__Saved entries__
(** X23.  [get_of_by_status] refuses every status other than C, T and A
    without asking the analyzer, with the message of its [ValueError] under
    its own prefix.  For a valid status it hands on what [get_of_data] does
    with this status as only filter: the rows listed all carry the status and
    an order number starting with F, the count is their number, the status is
    echoed, and the only other outcome is the [TypeError] of
    [get_of_data]. *)
Theorem of_by_status_validates (self : analyzer) (lk : link)
  (db : Db.database) (e : entropy) (status : string) :
  let answer := get_of_by_status self lk db e status in
  let active :=
    get_of_data self lk db e None None (Some status) None None None in
  let context := "Error getting OF by status " ++ status ++ ": " in
  (~ In status valid_statuses ->
   answer
   = (self,
      Invalid (context ++ "Invalid status. Must be one of: ['C', 'T', 'A']"))) /\
  (In status valid_statuses ->
   fst answer = fst active /\
   ((exists df,
       snd active = Ok df /\
       snd answer = Listed (ByStatus.mk df (List.length df) status)) \/
    (snd active = Raise TypeError /\ snd answer = Broken context TypeError))) /\
  (forall d,
     snd answer = Listed d ->
     In status valid_statuses /\
     ByStatus.status d = status /\
     ByStatus.count d = List.length (ByStatus.of_list d) /\
     Forall (fun r => STATUT r = Some status /\ like_F (NUMERO_OFDA r) = true)
            (ByStatus.of_list d)).
Proof.
  cbv zeta.
  assert (V : In status valid_statuses ->
              fst (get_of_by_status self lk db e status)
              = fst (get_of_data self lk db e None None (Some status) None None
                       None) /\
              ((exists df,
                  snd (get_of_data self lk db e None None (Some status) None
                         None None) = Ok df /\
                  snd (get_of_by_status self lk db e status)
                  = Listed (ByStatus.mk df (List.length df) status)) \/
               (snd (get_of_data self lk db e None None (Some status) None None
                       None) = Raise TypeError /\
                snd (get_of_by_status self lk db e status)
                = Broken ("Error getting OF by status " ++ status ++ ": ")
                    TypeError))).
  { intros Hv. unfold get_of_by_status.
    rewrite (proj2 (valid_statuses_In status) Hv). cbn [negb].
    pose proof (get_of_data_raises_TypeError self lk db e None None
                  (Some status) None None None) as T.
    destruct (get_of_data self lk db e None None (Some status) None None None)
      as [self1 [df | x]]; cbn [fst snd] in *.
    - split; [reflexivity |]. left. exists df.
      rewrite frame_or_nothing. split; reflexivity.
    - split; [reflexivity |]. right. rewrite (T x eq_refl).
      split; reflexivity. }
  split; [| split; [exact V |]].
  - intros Hn. unfold get_of_by_status.
    destruct (existsb (String.eqb status) valid_statuses) eqn:E;
      [| reflexivity].
    apply valid_statuses_In in E. contradiction.
  - intros d Hd.
    assert (Hv : In status valid_statuses).
    { destruct (existsb (String.eqb status) valid_statuses) eqn:E;
        [apply valid_statuses_In; exact E |].
      unfold get_of_by_status in Hd. rewrite E in Hd. discriminate Hd. }
    split; [exact Hv |].
    destruct (V Hv) as [_ [[df [Ha Hl]] | [_ Hb]]];
      [| rewrite Hb in Hd; discriminate].
    rewrite Hl in Hd. injection Hd as <-.
    cbn [ByStatus.status ByStatus.count ByStatus.of_list].
    split; [reflexivity |]. split; [reflexivity |].
    apply Forall_forall. intros r Hr.
    destruct (get_of_data_rows_status _ _ _ _ _ _ _ _ _ _ _ r Ha Hr) as [HF Hs].
    split; [| exact HF].
    assert (Ht : truthy_str (Some status) = true).
    { cbn [valid_statuses In] in Hv.
      destruct Hv as [<- | [<- | [<- | []]]]; reflexivity. }
    exact (Hs Ht).
Qed.

(** Status 'X' is refused; status 'C' lists the two orders of [one_alert]. *)
Lemma of_by_status_validates_witness :
  snd (get_of_by_status fresh link_up one_alert entropy0 "X")
  = Invalid "Error getting OF by status X: Invalid status. Must be one of: ['C', 'T', 'A']" /\
  exists d,
    snd (get_of_by_status fresh link_up one_alert entropy0 "C") = Listed d /\
    ByStatus.count d = 2%nat /\
    Forall (fun r => STATUT r = Some "C" /\ like_F (NUMERO_OFDA r) = true)
           (ByStatus.of_list d).
Proof.
  pose proof (of_by_status_validates fresh link_up one_alert entropy0 "X")
    as (HX & _ & _).
  pose proof (of_by_status_validates fresh link_up one_alert entropy0 "C")
    as (_ & _ & HC).
  cbv zeta in HX, HC. split.
  - rewrite HX; [reflexivity |].
    cbn [valid_statuses In]. intros [H | [H | [H | []]]]; discriminate H.
  - assert (H : exists d,
               snd (get_of_by_status fresh link_up one_alert entropy0 "C")
               = Listed d /\ ByStatus.count d = 2%nat).
    { eexists. split; vm_compute; reflexivity. }
    destruct H as (d & Hd & Hn). exists d.
    split; [exact Hd |]. split; [exact Hn |].
    exact (proj2 (proj2 (proj2 (HC d Hd)))).
Defined.

(** * Filter options *)

Lemma In_somes {A : Type} (l : list (option A)) (a : A) :
  In a (Sql.somes l) <-> In (Some a) l.
Proof.
  induction l as [| o t IH]; [reflexivity |].
  destruct o as [b |]; cbn [Sql.somes In]; rewrite IH; split.
  - intros [-> | H]; auto.
  - intros [H | H]; [injection H as ->; auto | auto].
  - auto.
  - intros [H | H]; [discriminate | exact H].
Qed.

Lemma fold_min_spec (d : Z) (t : list Z) :
  In (fold_right Z.min d t) (d :: t) /\
  forall x, In x (d :: t) -> (fold_right Z.min d t <= x)%Z.
Proof.
  induction t as [| y t IH]; cbn [fold_right].
  - split; [left; reflexivity |]. intros x [<- | []]. lia.
  - destruct IH as [I1 I2]. split.
    + destruct (Z.min_spec y (fold_right Z.min d t)) as [[_ ->] | [_ ->]].
      * right. left. reflexivity.
      * destruct I1 as [I1 | I1]; [left; exact I1 | right; right; exact I1].
    + intros x [<- | [<- | H]].
      * specialize (I2 d (or_introl eq_refl)). lia.
      * lia.
      * specialize (I2 x (or_intror H)). lia.
Qed.

Lemma fold_max_spec (d : Z) (t : list Z) :
  In (fold_right Z.max d t) (d :: t) /\
  forall x, In x (d :: t) -> (x <= fold_right Z.max d t)%Z.
Proof.
  induction t as [| y t IH]; cbn [fold_right].
  - split; [left; reflexivity |]. intros x [<- | []]. lia.
  - destruct IH as [I1 I2]. split.
    + destruct (Z.max_spec y (fold_right Z.max d t)) as [[_ ->] | [_ ->]].
      * destruct I1 as [I1 | I1]; [left; exact I1 | right; right; exact I1].
      * right. left. reflexivity.
    + intros x [<- | [<- | H]].
      * specialize (I2 d (or_introl eq_refl)). lia.
      * lia.
      * specialize (I2 x (or_intror H)). lia.
Qed.

(** X24.  [get_filter_options] never fails: an exception of [get_of_data]
    ends in a dictionary with the entry "error", no date range and 0 records.
    Otherwise the number of records is the number of rows of the unfiltered
    [get_of_data]; the range is absent exactly when no row has a deadline,
    and else its two ends are deadlines of rows that enclose the deadline of
    every row. *)
Theorem filter_options_date_range (self : analyzer) (lk : link)
  (db : Db.database) (e : entropy) :
  let active := get_of_data self lk db e None None None None None None in
  let options := snd (get_filter_options self lk db e) in
  fst (get_filter_options self lk db e) = fst active /\
  (forall x, snd active = Raise x ->
             options = FilterOptions.mk None None 0 None (Some TypeError)) /\
  (forall of_data,
     snd active = Ok of_data ->
     FilterOptions.error options = None /\
     FilterOptions.total_records options = List.length of_data /\
     (FilterOptions.message options = None <-> of_data = []) /\
     match FilterOptions.date_range_min options,
           FilterOptions.date_range_max options with
     | Some lo, Some hi =>
         (exists r, In r of_data /\ LANCEMENT_AU_PLUS_TARD r = Some lo) /\
         (exists r, In r of_data /\ LANCEMENT_AU_PLUS_TARD r = Some hi) /\
         (forall r d, In r of_data -> LANCEMENT_AU_PLUS_TARD r = Some d ->
                      (lo <= d <= hi)%Z)
     | None, None =>
         forall r, In r of_data -> LANCEMENT_AU_PLUS_TARD r = None
     | _, _ => False
     end).
Proof.
  cbv zeta. unfold get_filter_options.
  pose proof (get_of_data_raises_TypeError self lk db e None None None None None
                None) as T.
  destruct (get_of_data self lk db e None None None None None None)
    as [self1 [df | x0]]; cbn [fst snd] in *.
  - split; [reflexivity |]. split; [discriminate |].
    intros of_data H. injection H as <-.
    destruct df as [| r0 t] eqn:Ed.
    { cbn. repeat split; try reflexivity. intros r []. }
    rewrite <- Ed. assert (He : empty df = false) by (rewrite Ed; reflexivity).
    rewrite He.
    cbn [FilterOptions.error FilterOptions.total_records FilterOptions.message
         FilterOptions.date_range_min FilterOptions.date_range_max].
    split; [reflexivity |]. split; [reflexivity |]. split.
    { split; [discriminate | intros H; rewrite Ed in H; discriminate]. }
    destruct (Sql.somes (map LANCEMENT_AU_PLUS_TARD df)) as [| d ds] eqn:S;
      cbn [fst snd].
    + intros r Hr. destruct (LANCEMENT_AU_PLUS_TARD r) as [d |] eqn:L;
        [| reflexivity].
      assert (I : In d (Sql.somes (map LANCEMENT_AU_PLUS_TARD df))).
      { apply In_somes. rewrite <- L. apply in_map. exact Hr. }
      rewrite S in I. destruct I.
    + destruct (fold_min_spec d ds) as [M1 M2].
      destruct (fold_max_spec d ds) as [X1 X2].
      assert (W : forall z, In z (d :: ds) ->
                            exists r, In r df /\ LANCEMENT_AU_PLUS_TARD r = Some z).
      { intros z Hz. rewrite <- S in Hz. apply In_somes in Hz.
        apply in_map_iff in Hz. destruct Hz as [r [Hr Hin]]. exists r. auto. }
      split; [exact (W _ M1) |]. split; [exact (W _ X1) |].
      intros r z Hr L.
      assert (I : In z (d :: ds)).
      { rewrite <- S. apply In_somes. rewrite <- L. apply in_map. exact Hr. }
      split; [exact (M2 z I) | exact (X2 z I)].
  - split; [reflexivity |]. split; [| discriminate].
    intros x _. rewrite (T x0 eq_refl). reflexivity.
Qed.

__Problem to solve__
Pick out the lines above that hold the string "Invalid" and show them.

__Result__
      Invalid (context ++ "Invalid status. Must be one of: ['C', 'T', 'A']"))) /\
  = Invalid "Error getting OF by status X: Invalid status. Must be one of: ['C', 'T', 'A']" /\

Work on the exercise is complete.